When Is Starlake the Wrong Option?

If you have a simple POC, or you know for a fact that the platform will never get wider use or grow bigger, or the requirements are in constant change, then it's easier to custom-make an imperative solution. Though you can still use Starlake to quickly start up with all batteries included, it's still a better fit to abstract a big complex data landscape into a manageable data platform, with an integrated governed solution.

If your focus is on visualization, Starlake comes with no presentation tool, though it can be easy to hook up one to the generated data assets. Best would be to stay in the code-first and declarative approach with BI solutions such as Rill, Evidence, or Lightdash.

Starlake is especially strong with large enterprises, which shows with the current customer base, mostly large enterprises with high volumes (100 GB/day and 100 TB in BigQuery), multi-cloud such as Google Cloud and reports on Azure, or on the other spectrum, streaming-like requirements with new small files every minute, ingested into Redshift and visualized in Superset.

Multiple Verticals into Data Engineering

Starlake spans across multiple verticals within the data landscape and isn't limited to one aspect of data engineering. Just as YAML has become the universal configuration language for various domains, declarative data stacks integrate several critical verticals of the data engineering ecosystem under a unified configuration approach.

  • Orchestration: Rather than writing complex DAG code, workflows are defined in YAML and automatically translated to Airflow or Dagster execution plans. This abstracts away the complexity of pipeline scheduling and dependency management.
  • Transformation: SQL is already declarative by nature, but Starlake enhances it with automated optimizations and transpilation across different warehouse dialects—write once, run anywhere.
  • Infrastructure: Similar to how Terraform revolutionized infrastructure management, Starlake applies declarative principles to data infrastructure, enabling version-controlled data assets.
  • API Integration: Much like OpenAPI Specification uses YAML to define REST APIs, Starlake allows declarative configuration of data sources and destinations.
  • Governance: Data quality rules, schema validation, and access controls are all defined declaratively rather than scattered across multiple codebases.

When to Choose a Declarative Approach

That's it, that's why you shouldn't code but configure if you want to optimize for a large enterprise. This article is part one of three. Before we check Starlake in action in Part 2 and analyze what's possible today with declarative data stacks as well as the future of it, including how to integrate well with the latest GenAI and GenBI capabilities, let's wrap up this article.

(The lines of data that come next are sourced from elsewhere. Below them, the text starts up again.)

(* ===== verification/_CoqProject ===== *)
-Q . S2P
Prelude.v
Base64.v
Prefix.v
Bitmap.v
PortMap.v
Ip4Rules.v
Ip6Rules.v
BitmapManager.v
Conntrack.v
FirewallMatch.v
Firewall.v
NetCaps.v
NetData.v
NetSupplier.v
Network.v
NetActivate.v
NetConn.v
ClatUtils.v
Clat.v
Iptables.v
BandwidthManager.v
FirewallManager.v
PolicyNetsys.v
NativeNetsys.v
PolicyFile.v
Parcel.v
ConnParcel.v
HttpProxyText.v
Ipc.v
PolicyParcel.v
CTime.v
NumText.v
PolicyRule.v
PolicyTraffic.v
PolicyFirewall.v
PolicySystem.v
BpfMap.v
NetsysBpf.v
BpfStats.v
AccessMaps.v
NetsysRun.v
AccessStore.v
AccessConfig.v
AccessService.v
AccessClone.v
AccessRun.v
PolicyStub.v
PolicyProxy.v
PolicyService.v
LruCache.v
DelayedQueue.v
DnsResolvConfig.v
StdAlgo.v
DnsParamCache.v
DnsResolvListen.v
Netlink.v
RouteManager.v
ConnManager.v
NetRules.v
(* ===== verification/Prefix.v ===== *)
(** * Address prefixes

    Prefixes of [W]-bit addresses: membership, alignment, lists of aligned
    blocks that tile an interval, and the longest-prefix-match rule the
    kernel's LPM tries apply. The firewall uses it at widths 16 (ports), 32
    and 128 (addresses). *)

From S2P Require Import Prelude.

Module Prefix.

(** [p] belongs to the prefix of length [len] of [data]. *)
Definition in_prefix (W data len p : Z) : bool :=
  p / 2 ^ (W - len) =? data / 2 ^ (W - len).

Definition aligned (W data len : Z) : Prop := data mod 2 ^ (W - len) = 0.

Lemma pow2_pos k : 0 <= k -> 0 < 2 ^ k.
Proof. intros. by apply Z.pow_pos_nonneg. Qed.

Lemma in_prefix_aligned W data len p : 0 <= len <= W -> aligned W data len ->
  in_prefix W data len p = (data <=? p) && (p <? data + 2 ^ (W - len)).
Proof.
  intros Hl Ha. unfold in_prefix, aligned in *.
  pose proof (pow2_pos (W - len) ltac:(lia)) as Hp. set (k := 2 ^ (W - len)) in *.
  pose proof (Z.div_mod data k). pose proof (Z.div_mod p k). pose proof (Z.mod_pos_bound p k Hp).
  destruct (Z.eqb_spec (p / k) (data / k)), (Z.leb_spec data p), (Z.ltb_spec p (data + k));
    simpl; try done; nia.
Qed.

Lemma in_prefix_refl W data len : in_prefix W data len data = true.
Proof. apply Z.eqb_refl. Qed.

Lemma in_prefix_sym W a b len : in_prefix W a len b = in_prefix W b len a.
Proof. apply Z.eqb_sym. Qed.

Lemma in_prefix_trans W a b c len :
  in_prefix W a len b = true -> in_prefix W b len c = in_prefix W a len c.
Proof. unfold in_prefix. rewrite Z.eqb_eq. by intros ->. Qed.

(** A longer prefix refines a shorter one. *)
Lemma in_prefix_shorter W a b len len' : 0 <= len' <= len -> len <= W ->
  in_prefix W a len b = true -> in_prefix W a len' b = true.
Proof.
  unfold in_prefix. rewrite !Z.eqb_eq. intros H1 H2 E.
  replace (W - len') with ((W - len) + (len - len')) by lia.
  rewrite Z.pow_add_r, <- !Z.div_div by (try apply pow2_pos; try apply Z.pow_nonzero; lia).
  by rewrite E.
Qed.

(** ** Tilings: consecutive aligned blocks from [s] to [e] *)

Fixpoint tiles (W s : Z) (bl : list (Z * Z)) (e : Z) : Prop :=
  match bl with
  | [] => s = e + 1
  | (data, len) :: r =>
      data = s /\ 0 <= len <= W /\ aligned W data len /\ tiles W (data + 2 ^ (W - len)) r e
  end.

Lemma tiles_bound W s bl e : tiles W s bl e -> s <= e + 1.
Proof.
  revert s. induction bl as [|[d l] r IH]; intros s; simpl; [lia|].
  intros (-> & Hl & _ & Ht). apply IH in Ht. pose proof (pow2_pos (W - l)). lia.
Qed.

(** The blocks cover the interval and nothing else. *)
Lemma tiles_cover W s bl e p : tiles W s bl e ->
  existsb (fun b => in_prefix W (fst b) (snd b) p) bl = (s <=? p) && (p <=? e).
Proof.
  revert s. induction bl as [|[d l] r IH]; intros s; simpl.
  - intros ->. destruct (Z.leb_spec (e + 1) p), (Z.leb_spec p e); simpl; done || lia.
  - intros (-> & Hl & Ha & Ht). rewrite (IH _ Ht), in_prefix_aligned by done.
    apply tiles_bound in Ht. pose proof (pow2_pos (W - l)).
    destruct (Z.leb_spec s p), (Z.ltb_spec p (s + 2 ^ (W - l))),
      (Z.leb_spec (s + 2 ^ (W - l)) p), (Z.leb_spec p e); simpl; done || lia.
Qed.

Lemma tiles_aligned W s bl e : tiles W s bl e ->
  Forall (fun b => 0 <= snd b <= W /\ aligned W (fst b) (snd b) /\ s <= fst b <= e) bl.
Proof.
  revert s. induction bl as [|[d l] r IH]; intros s; simpl; [by constructor|].
  intros (-> & Hl & Ha & Ht). pose proof (pow2_pos (W - l)).
  pose proof (tiles_bound _ _ _ _ Ht). constructor; [simpl; split_and!; done || lia|].
  eapply Forall_impl; [apply (IH _ Ht)|]. simpl. intros b (? & ? & ?). split_and!; done || lia.
Qed.

Lemma tiles_app W s bl1 m bl2 e : tiles W s bl1 m -> tiles W (m + 1) bl2 e -> tiles W s (bl1 ++ bl2) e.
Proof.
  revert s. induction bl1 as [|[d l] r IH]; intros s; simpl; [by intros ->|].
  intros (? & ? & ? & ?) ?. split_and!; try done; [lia..|]. by apply IH.
Qed.

(** ** Longest prefix match

    The lookup rule of a BPF LPM trie filled by successive updates: among the
    entries that contain [p] the longest prefix wins, and of two updates of
    the same prefix the later one. *)

Section Lpm.
Context {V : Type} (W : Z).

Fixpoint lpm_best (es : list (Z * Z * V)) (p : Z) : option (Z * V) :=
  match es with
  | [] => None
  | (d, l, v) :: r =>
      match lpm_best r p with
      | Some (l', v') => if in_prefix W d l p && (l' <? l) then Some (l, v) else Some (l', v')
      | None => if in_prefix W d l p then Some (l, v) else None
      end
  end.

Definition lpm (es : list (Z * Z * V)) (p : Z) : option V := snd <$> lpm_best es p.

(** What the lookup returns: an entry that contains [p], none longer. *)
Lemma lpm_best_spec es p :
  match lpm_best es p with
  | Some (l, v) => exists d, (d, l, v) ∈ es /\ in_prefix W d l p = true /\
      (forall d' l' v', (d', l', v') ∈ es -> in_prefix W d' l' p = true -> l' <= l)
  | None => forall d' l' v', (d', l', v') ∈ es -> in_prefix W d' l' p = false
  end.
Proof.
  induction es as [|[[d l] v] r IH]; simpl; [intros d' l' v' H; by apply elem_of_nil in H|].
  destruct (lpm_best r p) as [[l' v']|].
  - destruct IH as (d' & Hi & Hp & Hmax). destruct (in_prefix W d l p) eqn:E, (Z.ltb_spec l' l); simpl.
    1: exists d. 2-4: exists d'.
    all: setoid_rewrite elem_of_cons; split_and!; auto; intros d1 l1 v1 [?|H1] H2; simplify_eq; try lia; try congruence.
    all: specialize (Hmax _ _ _ H1 H2); lia.
  - destruct (in_prefix W d l p) eqn:E.
    + exists d. setoid_rewrite elem_of_cons. split_and!; auto. intros d1 l1 v1 [?|H1] H2; simplify_eq; [lia|].
      by rewrite (IH _ _ _ H1) in H2.
    + intros d1 l1 v1 [?|H1]%elem_of_cons; simplify_eq; [done|by eapply IH].
Qed.

(** The lookup only depends on the keys. *)
Lemma lpm_fmap (f : V -> V) es p :
  lpm ((fun '(d, l, v) => (d, l, f v)) <$> es) p = f <$> lpm es p.
Proof.
  unfold lpm. induction es as [|[[d l] v] r IH]; [done|]. cbn [fmap list_fmap lpm_best].
  change (list_fmap _ _ _ r) with ((fun '(d, l, v) => (d, l, f v)) <$> r) in *.
  assert (L : lpm_best ((fun '(d, l, v) => (d, l, f v)) <$> r) p = (fun '(l, v) => (l, f v)) <$> lpm_best r p).
  { clear. induction r as [|[[d l] v] r IH]; [done|]. cbn [fmap list_fmap lpm_best].
    change (list_fmap _ _ _ r) with ((fun '(d, l, v) => (d, l, f v)) <$> r). rewrite IH.
    destruct (lpm_best r p) as [[l' v']|]; simpl; by destruct (in_prefix W d l p); simpl; try destruct (l' <? l). }
  rewrite L. destruct (lpm_best r p) as [[l' v']|]; simpl; by destruct (in_prefix W d l p); simpl; try destruct (l' <? l).
Qed.

(** Disjoint blocks in increasing order. *)
Fixpoint bchain (lo : Z) (es : list (Z * Z * V)) : Prop :=
  match es with
  | [] => True
  | (d, l, v) :: r => lo <= d /\ 0 <= l <= W /\ aligned W d l /\ bchain (d + 2 ^ (W - l)) r
  end.

Fixpoint block_at (es : list (Z * Z * V)) (p : Z) : option V :=
  match es with
  | [] => None
  | (d, l, v) :: r => if in_prefix W d l p then Some v else block_at r p
  end.

Lemma bchain_weaken lo lo' es : lo' <= lo -> bchain lo es -> bchain lo' es.
Proof. destruct es as [|[[d l] v] r]; simpl; [done|]. intros ? (? & ? & ? & ?). split_and!; done || lia. Qed.

Lemma bchain_app lo mid es1 es2 : bchain lo es1 -> lo <= mid ->
  Forall (fun '(d, l, _) => d + 2 ^ (W - l) <= mid) es1 -> bchain mid es2 -> bchain lo (es1 ++ es2).
Proof.
  revert lo. induction es1 as [|[[d l] v] r IH]; intros lo; simpl.
  - intros _ Hlo _ ?. by eapply bchain_weaken.
  - intros (? & ? & ? & ?) Hlo F Hes2. apply Forall_cons in F as [? F]. split_and!; try done; [lia..|].
    apply IH; done.
Qed.

Lemma lpm_below lo es p : bchain lo es -> p < lo -> lpm_best es p = None /\ block_at es p = None.
Proof.
  revert lo. induction es as [|[[d l] v] r IH]; intros lo; simpl; [done|].
  intros (H1 & H2 & H3 & H4) Hp. pose proof (pow2_pos (W - l) ltac:(lia)).
  destruct (IH _ H4) as [E1 E2]; [lia|]. rewrite E1, E2, in_prefix_aligned by done.
  by rewrite (proj2 (Z.leb_gt d p)) by lia.
Qed.

Lemma lpm_bchain lo es p : bchain lo es -> lpm es p = block_at es p.
Proof.
  unfold lpm. revert lo. induction es as [|[[d l] v] r IH]; intros lo; simpl; [done|].
  intros (H1 & H2 & H3 & H4). specialize (IH _ H4). pose proof (pow2_pos (W - l) ltac:(lia)).
  rewrite in_prefix_aligned by done.
  destruct (Z.leb_spec d p), (Z.ltb_spec p (d + 2 ^ (W - l))); simpl.
  - destruct (lpm_below _ _ p H4) as [E1 E2]; [lia|]. by rewrite E1.
  - destruct (lpm_best r p) as [[l' v']|]; by rewrite <- IH.
  - destruct (lpm_best r p) as [[l' v']|]; by rewrite <- IH.
  - lia.
Qed.

Lemma block_at_app es1 es2 p :
  block_at (es1 ++ es2) p = match block_at es1 p with Some v => Some v | None => block_at es2 p end.
Proof. induction es1 as [|[[d l] v] r IH]; simpl; [done|]. by destruct (in_prefix W d l p). Qed.

(** Blocks that tile an interval and all carry [v]. *)
Lemma tiles_block_at s bl e v p : tiles W s bl e ->
  block_at ((fun b => (fst b, snd b, v)) <$> bl) p = if (s <=? p) && (p <=? e) then Some v else None.
Proof.
  intros Ht. rewrite <- (tiles_cover W s bl e p Ht).
  clear Ht. induction bl as [|[d l] r IH]; simpl; [done|]. by destruct (in_prefix W d l p).
Qed.

Lemma tiles_bchain s bl e v : tiles W s bl e -> bchain s ((fun b => (fst b, snd b, v)) <$> bl) /\
  Forall (fun '(d, l, _) => d + 2 ^ (W - l) <= e + 1) ((fun b => (fst b, snd b, v)) <$> bl).
Proof.
  revert s. induction bl as [|[d l] r IH]; intros s; simpl; [by split; [|constructor]|].
  intros (-> & ? & ? & Ht). destruct (IH _ Ht) as [I1 I2]. pose proof (tiles_bound _ _ _ _ Ht).
  split; [split_and!; done || lia|]. constructor; [lia|done].
Qed.

End Lpm.

End Prefix.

We have learned that declarative data stacks represent a paradigm shift in enterprise data engineering - "Declare your intent, don't code it." By embracing configuration over custom coding, organizations gain reproducibility, maintainability, and governance without sacrificing flexibility. With tools like Starlake, you can develop and test locally on DuckDB using your target warehouse's SQL dialect, reducing costs and enabling faster development cycles while ensuring consistent quality through automated testing.

Breaking free from black boxes doesn't mean abandoning the open data stack, but rather integrating best-in-class tools under a unified, configuration-driven approach. The result is a data platform that scales with your complexity, reduces technical debt, and democratizes data engineering by making it accessible to YAML engineers alongside traditional coders. As data landscapes grow increasingly complex, the declarative approach offers a sustainable path forward that balances enterprise requirements with development agility.

I believe the future of data engineering will change significantly, but with a declarative data stack, we are ready for whatever changes come with an adaptable configuration-first system that nicely abstracts implementation logic from business requirements. This allows the future of data pipeline development to be adaptable, governed, and ready to evolve with organizational needs.